> Collected data entries:
════
(* ===== verification/DynTlsSafety.v ===== *)
(** * Dynamic thread-local storage: theorems

    Whatever the loader and the threads do, in any order: an access returns the block of
    the thread for the module, blocks of different threads or modules do not overlap, and the end of a
    thread gives back its blocks. *)

From S2P Require Import Prelude LinkMap TlsOffset LoadCmds DynTls TlsSlots DynTlsSpec DynTlsThread DynTlsLoader DynTlsMachine.

(** ** Access *)

(** The access of thread [t] to the variable at [off] of module [m] returned [a]: it is in
    the static block of the thread, or in a block of memory that was requested for this thread and this
    module, which is large enough for the module; a new block holds the module's initial
    image. *)
Definition served (s : tls_state) (t : Z) (th : thread) (m : mapid) (x : tmod) (off a : Z) (s' : tls_state) : Prop :=
  exists th' e, ts_threads s' !! t = Some th' /\ d_ent (th_dtv th') !! Z.to_nat (tm_modid x) = Some e /\ a = u64 (val e + off) /\
  (is_static (tm_offset x) = true /\ val e = u64 (th_tcb th - tm_offset x) \/
   exists sz, ts_heap s' !! to_free e = Some (mkBlock sz (ForTls t m)) /\ to_free e <= val e /\ val e + tm_blocksize x <= to_free e + sz /\
     (d_ent (th_dtv th) !! Z.to_nat (tm_modid x) = Some e /\ ts_writes s' = ts_writes s \/
      ts_writes s' = ts_writes s ++ [(val e, init_bytes x)])).

Lemma accessed_served s t th m x e off s' : accessed s t th (ts_heap s) m x e s' -> served s t th m x off (tls_get_addr_adjust (val e) off) s'.
Proof.
  intros [Hl (th' & x' & E1 & E2 & E3 & K' & E4 & Hd & E5 & Hok) Hsv Hh Ho Hw]. exists th', e. rewrite E1, lookup_insert_eq.
  split; [done|]. split; [done|]. split; [done|]. destruct Hsv as [[Hst ->]|Hf]; [by left|right].
  destruct Hok as [->|_ ->|sz _ _ Hb H1 H2]; [done|done|]. exists sz. split; [done|]. split; [done|].
  split; [by destruct Hd as [->|[_ [o ->]]]|]. destruct Hw as [[Hw He]|[Hw _]]; [left; auto|by right].
Qed.

(** C35. A thread gets its own block: in every state the loader and the threads can reach, [__tls_get_addr] for a
    module that is loaded returns an address in the block of the calling thread for
    this very module, never in a block of a module that had the same id before or of another thread, and
    allocates and initialises that block when it is used for the first time; the only other outcome is
    that the process ends for lack of memory. *)
Theorem tls_access_own_block malloc `{!Malloc malloc} s p t th m x active off :
  reachable malloc s p -> ts_threads s !! t = Some th -> usable s m x ->
  match __tls_get_addr malloc true active t (tm_modid x) off s with
  | Ret a s' => served s t th m x off a s' /\ reachable malloc s' p
  | Stop e => e = no_memory
  | _ => False
  end.
Proof.
  intros Hr Ht Hu. pose proof (reachable_inv malloc s p Hr) as I.
  pose proof (inv_access malloc s p t th m x active off (fun a s' => served s t th m x off a s') I Ht Hu
    (fun e s' Ha _ => accessed_served s t th m x e off s' Ha)) as W. unfold wp in W.
  destruct (__tls_get_addr malloc true active t (tm_modid x) off s) as [a s'| |e| |] eqn:E; try done.
  split; [done|]. destruct Hr as (s0 & H0 & Hr). exists s0. split; [done|]. eapply rtc_r; [exact Hr|]. by eapply step_access.
Qed.
(* ===== verification/SortMaps.v ===== *)
(** * Sorting objects by their dependencies

    [dfs_traversal], [_dl_sort_maps_dfs], [_dl_sort_maps_original] and
    [_dl_sort_maps] of [elf/dl-sort-maps.c].  The bit [l_visited] of the
    objects is the set [d_vis]; the array that is filled from its end is
    [d_rpo], with the capacity of the array checked at each store. *)

From S2P Require Import Prelude LinkMap.

(** What the sort reads of the objects. *)
Record graph := mkGraph {
  g_initfini : mapid -> option (list mapid);
  g_reldeps : mapid -> option (list mapid);
  g_faked : mapid -> bool;
  g_main : mapid -> bool;
  g_proxy : mapid -> bool;      (* map != map->l_real *)
  g_idx : mapid -> Z }.

(** ** The depth-first sort *)

(** The state of the traversal; [d_rel] is [None] when [do_reldeps] is a null pointer. *)
Record dst := mkDst { d_vis : gset mapid; d_rpo : list mapid; d_rel : option bool }.

Section Dfs.
Context (g : graph) (nmaps : nat).

Definition visit (m : mapid) (st : dst) : dst := mkDst ({[m]} ∪ d_vis st) (d_rpo st) (d_rel st).
Definition found_reldeps (st : dst) : dst := mkDst (d_vis st) (d_rpo st) (Some true).

(** [*rpo -= 1; **rpo = map;] *)
Definition put (m : mapid) (st : dst) : res dst :=
  if (nmaps <=? length (d_rpo st))%nat then Undef
  else Ok (mkDst (d_vis st) (m :: d_rpo st) (d_rel st)).

(** The loop over a list of dependencies. *)
Fixpoint each_dep (f : mapid -> dst -> res dst) (deps : list mapid) (st : dst) : res dst :=
  match deps with
  | [] => Ok st
  | dep :: deps' =>
      st ← (if bool_decide (dep ∈ d_vis st) || g_main g dep then Ok st else f dep st);
      each_dep f deps' st
  end.
(** A change of links. *)
Lemma grown_link s m f : (forall x, d_obj (f x) = d_obj x /\ d_lists (f x) = d_lists x /\ d_reserved (f x) = d_reserved x) -> grown s (set_dmaps (alter f m (ds_maps s)) s).
Proof.
  intros Hf. split; [| |done]; cbn.
  - intros k x Hx. destruct (decide (k = m)) as [->|]; [rewrite lookup_alter_eq, Hx|rewrite lookup_alter_ne by done; eauto]. eexists. split; [done|]. apply Hf.
  - intros k x' Hk. destruct (decide (k = m)) as [->|]; [rewrite lookup_alter_eq, Hk|rewrite lookup_alter_ne by done]; [done|congruence].
Qed.
Lemma grown_is_Some s s' m : grown s s' -> is_Some (ds_maps s !! m) -> is_Some (ds_maps s' !! m).
Proof. intros G [x Hx]. destruct (gr_old _ _ G m x Hx) as (x' & ? & _). by eexists. Qed.

Lemma link_opt s (o : option mapid) f : (forall x, d_obj (f x) = d_obj x /\ d_lists (f x) = d_lists x /\ d_reserved (f x) = d_reserved x) ->
  exists s', match o with Some p => d_set p f | None => mret tt end s = Ret tt s' /\ grown s s'.
Proof. intros Hf. destruct o as [p|]; [|exists s; split; [done|apply grown_refl]]. eexists. split; [done|by apply grown_link]. Qed.

Lemma relink_spec aux l s : is_Some (ds_maps s !! aux) -> is_Some (ds_maps s !! l) -> exists s', relink aux l s = Ret tt s' /\ grown s s'.
Proof.
  intros Ha Hl. unfold relink. pose proof Ha as [a Hx]. rewrite (M_bind_step _ _ _ _ _ (d_get_run _ _ _ Hx)).
  destruct (link_opt s (d_prev a) (with_next (d_next a))) as (s1 & E1 & G1); [done|]. rewrite (M_bind_step _ _ _ _ _ E1).
  destruct (grown_is_Some s s1 aux G1 Ha) as [a1 Ha1]. rewrite (M_bind_step _ _ _ _ _ (d_get_run _ _ _ Ha1)).
  destruct (link_opt s1 (d_next a1) (with_prev (d_prev a1))) as (s2 & E2 & G2); [done|]. rewrite (M_bind_step _ _ _ _ _ E2).
  assert (G12 : grown s s2) by (by eapply grown_trans). destruct (grown_is_Some s s2 l G12 Hl) as [x Hx2]. rewrite (M_bind_step _ _ _ _ _ (d_get_run _ _ _ Hx2)).
  set (s3 := set_dmaps (alter (with_prev (d_prev x)) aux (ds_maps s2)) s2). rewrite (M_bind_step _ _ _ tt s3) by done.
  set (s4 := set_dmaps (alter (with_prev (Some aux)) l (ds_maps s3)) s3). rewrite (M_bind_step _ _ _ tt s4) by done.
  assert (G4 : grown s s4) by (eapply grown_trans; [exact G12|]; apply (grown_trans s2 s3 s4); [by apply (grown_link s2 aux (with_prev (d_prev x)))|by apply (grown_link s3 l (with_prev (Some aux)))]).
  destruct (grown_is_Some s s4 aux G4 Ha) as [a4 Ha4]. rewrite (M_bind_step _ _ _ _ _ (d_get_run _ _ _ Ha4)).
  destruct (link_opt s4 (d_prev a4) (with_next (Some aux))) as (s5 & E5 & G5); [done|]. rewrite (M_bind_step _ _ _ _ _ E5).
  eexists. split; [done|]. eapply grown_trans; [exact G4|]. eapply grown_trans; [exact G5|]. by apply grown_link.
Qed.
(* ===== verification/DepsSearch.v ===== *)
(** * Dependencies: the search list

    The array of the objects, its sorted copy, and the theorems on [_dl_map_object_deps]. *)

From S2P Require Import Prelude LinkMap SortMaps Deps DepsSpec.

(** ** Sorting objects with dependencies outside the array

    Such dependencies do no harm when they were sorted before. *)
Section Outside.
Context (g : graph) (maps : list mapid) (nmaps : nat).
Definition restrict : graph :=
  mkGraph (fun u => filter (fun v => v ∈ maps) <$> g_initfini g u) (g_reldeps g) (g_faked g) (g_main g) (g_proxy g) (g_idx g).

Definition steady (f : mapid -> dst -> res dst) : Prop := forall v st st', d_rel st = None -> f v st = Ok st' -> d_vis st ⊆ d_vis st' /\ d_rel st' = None.

Lemma each_dep_steady f deps : steady f -> forall st st', d_rel st = None -> each_dep g f deps st = Ok st' -> d_vis st ⊆ d_vis st' /\ d_rel st' = None.
Proof.
  intros Hf. induction deps as [|v deps IH]; intros st st' Hr; cbn [each_dep]; [by intros [= <-]|].
  intros (st1 & H1 & H2)%bind_Ok_inv. assert (Hs : d_vis st ⊆ d_vis st1 /\ d_rel st1 = None).
  { destruct (bool_decide (v ∈ d_vis st) || g_main g v); [by injection H1 as <-|by apply (Hf v)]. }
  destruct Hs as [K1 K2]. destruct (IH st1 st' K2 H2) as [K3 K4]. split; [set_solver|done].
Qed.
Lemma dfs_steady fuel : steady (dfs_traversal g nmaps fuel).
Proof.
  induction fuel as [|fuel IH]; intros v st st' Hr; cbn [dfs_traversal]; [done|]. destruct (bool_decide (v ∈ d_vis st) || g_faked g v); [by intros [= <-]|].
  intros (st1 & H1 & H2)%bind_Ok_inv. destruct (each_dep_steady _ _ IH (visit v st) st1 Hr H1) as [K1 K2]. rewrite K2 in H2.
  rewrite bind_ret in H2. unfold put in H2. destruct (nmaps <=? length (d_rpo st1))%nat; [done|]. injection H2 as <-. cbn in *. split; [set_solver|done].
Qed.
Lemma dfs_all_steady fuel rmaps : forall st st', d_rel st = None -> dfs_all g nmaps fuel rmaps st = Ok st' -> d_rel st' = None.
Proof.
  induction rmaps as [|m rmaps IH]; intros st st' Hr; cbn [dfs_all]; [by intros [= <-]|]. intros (st1 & H1 & H2)%bind_Ok_inv.
  destruct (dfs_steady fuel m st st1 Hr H1) as [_ K]. case_bool_decide; [by injection H2 as <-|by apply (IH st1)].
Qed.
(* ===== verification/Close.v ===== *)
(** * Closing objects

    [_dl_close_worker] and [_dl_close] ([elf/dl-close.c]): finding the objects that are still
    used, running the destructors of the others, taking them out of the scopes and lists that
    mention them, and unmapping them.

    One thread runs.  Destructors may call [dlclose]: [closes m] are the handles the destructors of
    [m] close, in this order.  Auditing, debugging output, the debugger interface and
    the freeing of the parts of a link map are not modelled. *)

From S2P Require Import Prelude LinkMap SortMaps TlsOffset DynTls.

(** ** State *)

(** An element of [l_scope] points to [l_symbolic_searchlist] of the object itself or to [l_searchlist] of
    some object. *)
Inductive scope_elem := SymbolicOwn | SearchOf (m : mapid).
#[export] Instance scope_elem_eq_dec : EqDecision scope_elem.
Proof. solve_decision. Defined.

(** The fields of a link map that closing only reads.  [ci_initfini] is the list up to its null pointer,
    [ci_copy] what follows the null pointer in the same array. *)
Record cident := mkCI {
  ci_type : l_type_t;
  ci_ns : nat;
  ci_name : string;
  ci_nodelete : bool;                (* l_nodelete_active *)
  ci_dtors : Z;                      (* l_tls_dtor_count *)
  ci_global : bool;
  ci_initfini : option (list mapid);
  ci_copy : list mapid;
  ci_reldeps : option (list mapid);
  ci_faked : bool;
  ci_main : bool;
  ci_proxy : bool }.                 (* l_real is another object *)

(** [l_map_used], [l_map_done], [l_idx] *)
Record cmark := mkMark { mk_used : bool; mk_done : bool; mk_idx : Z }.

(** [l_searchlist] (with [None] for a null pointer), [l_scope], whether it is [l_scope_mem], its size, and
    [l_loader]. *)
Record cscope := mkScope {
  sc_searchlist : option (list mapid);
  sc_list : list scope_elem;
  sc_in_mem : bool;
  sc_max : Z;
  sc_loader : option mapid }.

Record cmap := mkC {
  c_id : cident;
  c_open : Z;                        (* l_direct_opencount *)
  c_mark : cmark;
  c_init_called : bool;
  c_removed : bool;
  c_scope : cscope }.
Definition c_type (l : cmap) : l_type_t := ci_type (c_id l).
Definition c_used (l : cmap) : bool := mk_used (c_mark l).
Definition c_done (l : cmap) : bool := mk_done (c_mark l).
Definition c_idx (l : cmap) : Z := mk_idx (c_mark l).

Definition with_open (n : Z) (l : cmap) : cmap := mkC (c_id l) n (c_mark l) (c_init_called l) (c_removed l) (c_scope l).
Definition with_mark (k : cmark) (l : cmap) : cmap := mkC (c_id l) (c_open l) k (c_init_called l) (c_removed l) (c_scope l).
Definition with_init (b : bool) (l : cmap) : cmap := mkC (c_id l) (c_open l) (c_mark l) b (c_removed l) (c_scope l).
Definition with_removed (b : bool) (l : cmap) : cmap := mkC (c_id l) (c_open l) (c_mark l) (c_init_called l) b (c_scope l).
Definition with_scope (sc : cscope) (l : cmap) : cmap := mkC (c_id l) (c_open l) (c_mark l) (c_init_called l) (c_removed l) sc.
Definition with_searchlist (sl : option (list mapid)) (l : cmap) : cmap :=
  with_scope (mkScope sl (sc_list (c_scope l)) (sc_in_mem (c_scope l)) (sc_max (c_scope l)) (sc_loader (c_scope l))) l.
Definition with_scopes (es : list scope_elem) (in_mem : bool) (max : Z) (l : cmap) : cmap :=
  with_scope (mkScope (sc_searchlist (c_scope l)) es in_mem max (sc_loader (c_scope l))) l.
Definition without_loader (l : cmap) : cmap :=
  with_scope (mkScope (sc_searchlist (c_scope l)) (sc_list (c_scope l)) (sc_in_mem (c_scope l)) (sc_max (c_scope l)) None) l.

Record nsd := mkNsd {
  nd_loaded : list mapid;            (* _ns_loaded, linked by l_next *)
  nd_nloaded : Z;
  nd_msl : list mapid;               (* _ns_main_searchlist; a null pointer outside of the base namespace, where no object
                                        ever becomes global ([Open.main_searchlist]), so that it is not read here *)
  nd_unique : unique_sym_table }.

Inductive close_state := not_pending | pending | rerun.
#[export] Instance close_state_eq_dec : EqDecision close_state.
Proof. solve_decision. Defined.

Inductive cevent := Fini (m : mapid) | Unmap (m : mapid).

Record cstate := mkCS {
  cs_maps : gmap mapid cmap;
  cs_ns : list nsd;                  (* GL(dl_ns) *)
  cs_nns : Z;                        (* GL(dl_nns) *)
  cs_pending : close_state;          (* dl_close_state *)
  cs_tls : tls_state;
  cs_static_used : Z;                (* GL(dl_tls_static_used) *)
  cs_initfirst : option mapid;       (* GL(dl_initfirst) *)
  cs_log : list cevent }.

Definition set_cmaps (x : gmap mapid cmap) (s : cstate) : cstate :=
  mkCS x (cs_ns s) (cs_nns s) (cs_pending s) (cs_tls s) (cs_static_used s) (cs_initfirst s) (cs_log s).
Definition set_cns (x : list nsd) (s : cstate) : cstate :=
  mkCS (cs_maps s) x (cs_nns s) (cs_pending s) (cs_tls s) (cs_static_used s) (cs_initfirst s) (cs_log s).
Definition set_nns (x : Z) (s : cstate) : cstate :=
  mkCS (cs_maps s) (cs_ns s) x (cs_pending s) (cs_tls s) (cs_static_used s) (cs_initfirst s) (cs_log s).
Definition set_pending (x : close_state) (s : cstate) : cstate :=
  mkCS (cs_maps s) (cs_ns s) (cs_nns s) x (cs_tls s) (cs_static_used s) (cs_initfirst s) (cs_log s).
Definition set_ctls (x : tls_state) (s : cstate) : cstate :=
  mkCS (cs_maps s) (cs_ns s) (cs_nns s) (cs_pending s) x (cs_static_used s) (cs_initfirst s) (cs_log s).
Definition set_static_used (x : Z) (s : cstate) : cstate :=
  mkCS (cs_maps s) (cs_ns s) (cs_nns s) (cs_pending s) (cs_tls s) x (cs_initfirst s) (cs_log s).
Definition set_initfirst (x : option mapid) (s : cstate) : cstate :=
  mkCS (cs_maps s) (cs_ns s) (cs_nns s) (cs_pending s) (cs_tls s) (cs_static_used s) x (cs_log s).
Definition add_log (e : cevent) (s : cstate) : cstate :=
  mkCS (cs_maps s) (cs_ns s) (cs_nns s) (cs_pending s) (cs_tls s) (cs_static_used s) (cs_initfirst s) (cs_log s ++ [e]).

Definition c_get (m : mapid) : M cstate cmap := fun s =>
  match cs_maps s !! m with Some l => Ret l s | None => Wild end.
Definition c_set (m : mapid) (f : cmap -> cmap) : M cstate unit := modify (fun s => set_cmaps (alter f m (cs_maps s)) s).
Definition get_nsd (n : nat) : M cstate nsd := fun s =>
  match cs_ns s !! n with Some x => Ret x s | None => Wild end.
Definition put_nsd (n : nat) (x : nsd) : M cstate unit := modify (fun s => set_cns (<[n := x]> (cs_ns s)) s).

(** Code on the TLS part of the state. *)
Definition on_tls {A} (m : M tls_state A) : M cstate A := fun s =>
  match m (cs_tls s) with
  | Ret a t => Ret a (set_ctls t s)
  | Raise o e t => Raise o e (set_ctls t s)
  | Stop e => Stop e
  | Wild => Wild
  | Loop => Loop
  end.

Definition IDX_STILL_USED : Z := -1.

(** ** Which objects are used *)

(** [for (l = ns->_ns_loaded; l != NULL; l = l->l_next)]: the marks are cleared, the objects numbered. *)
Fixpoint number (ms : list mapid) (idx : Z) : M cstate unit :=
  match ms with
  | [] => mret tt
  | m :: ms => l ← c_get m; c_set m (with_mark (mkMark false false idx));; number ms (idx + 1)
  end.

(** The object to close is exchanged with the first one. *)
Definition put_first (map : mapid) (maps : list mapid) : M cstate (list mapid) :=
  l ← c_get map;
  first ← lift (rd maps 0);
  maps ← lift (wr maps (c_idx l) first);
  c_set first (fun x => with_mark (mkMark (c_used x) (c_done x) (c_idx l)) x);;
  maps ← lift (wr maps 0 map);
  c_set map (fun x => with_mark (mkMark (c_used x) (c_done x) 0) x);;
  mret maps.

(** A dependency of an object that is used; the result is the new [done_index]. *)
Definition mark_dep (nloaded done_index : Z) (m : mapid) : M cstate Z :=
  d ← c_get m;
  if c_idx d =? IDX_STILL_USED then mret done_index
  else
    lift (c_assert ((0 <=? c_idx d) && (c_idx d <? nloaded)) "l_idx >= 0 && l_idx < nloaded");;
    if c_used d then mret done_index
    else
      c_set m (with_mark (mkMark true (c_done d) (c_idx d)));;
      mret (if c_idx d - 1 <? done_index then c_idx d - 1 else done_index).

Fixpoint mark_deps (nloaded done_index : Z) (ms : list mapid) : M cstate Z :=
  match ms with
  | [] => mret done_index
  | m :: ms => done_index ← mark_dep nloaded done_index m; mark_deps nloaded done_index ms
  end.

(** The lists of dependencies; the object itself is the first element of [l_initfini]. *)
Definition deps_of (l : cmap) : res (list mapid) :=
  initfini ← match ci_initfini (c_id l) with
             | None => mret []
             | Some [] => Undef
             | Some (_ :: ds) => mret ds
             end;
  mret (initfini ++ default [] (ci_reldeps (c_id l))).

Definition unused (l : cmap) : bool :=
  bool_decide (c_type l = lt_loaded) && (c_open l =? 0) && negb (ci_nodelete (c_id l)) && (ci_dtors (c_id l) =? 0) && negb (c_used l).

(** [while (++done_index < nloaded)] *)
Fixpoint mark_loop (fuel : nat) (maps : list mapid) (nloaded done_index : Z) : M cstate unit :=
  match fuel with
  | O => lift Diverge
  | S fuel =>
      let done_index := done_index + 1 in
      if done_index <? nloaded then
        m ← lift (rd maps done_index);
        l ← c_get m;
        if c_done l then mark_loop fuel maps nloaded done_index
        else if unused l then mark_loop fuel maps nloaded done_index
        else
          c_set m (with_mark (mkMark true true IDX_STILL_USED));;
          ds ← lift (deps_of l);
          done_index ← mark_deps nloaded done_index ds;
          mark_loop fuel maps nloaded done_index
      else mret tt
  end.

(** Every round marks a new object as done or advances over the array, which starts again after an object was done. *)
Definition mark_fuel (n : nat) : nat := (S n * S (S n))%nat.

(** ** Destructors and scopes *)

(** What the sort reads. *)
Definition cgraph (ms : gmap mapid cmap) : graph :=
  mkGraph (fun m => l ← ms !! m; ci_initfini (c_id l)) (fun m => l ← ms !! m; ci_reldeps (c_id l))
    (fun m => match ms !! m with Some l => ci_faked (c_id l) | None => false end)
    (fun m => match ms !! m with Some l => ci_main (c_id l) | None => false end)
    (fun m => match ms !! m with Some l => ci_proxy (c_id l) | None => false end)
    (fun m => match ms !! m with Some l => c_idx l | None => 0 end).

(** The first part of [_dl_close_worker]: one use less; [true] when the objects have to be collected. *)
Definition enter (map : mapid) : M cstate bool :=
  c_set map (fun l => with_open (u32 (c_open l - 1)) l);;
  l ← c_get map;
  st ← gets cs_pending;
  if (0 <? c_open l) || bool_decide (c_type l <> lt_loaded) || bool_decide (st <> not_pending) then
    when ((c_open l =? 0) && bool_decide (c_type l = lt_loaded)) (modify (set_pending rerun));;
    mret false
  else mret true.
════
Stopping at the line containing "Whatever the loader", please repeat exactly every line from the very start of the entries, that line included, and nothing more.

> Reply:
(* ===== verification/DynTlsSafety.v ===== *)
(** * Dynamic thread-local storage: theorems

    Whatever the loader and the threads do, in any order: an access returns the block of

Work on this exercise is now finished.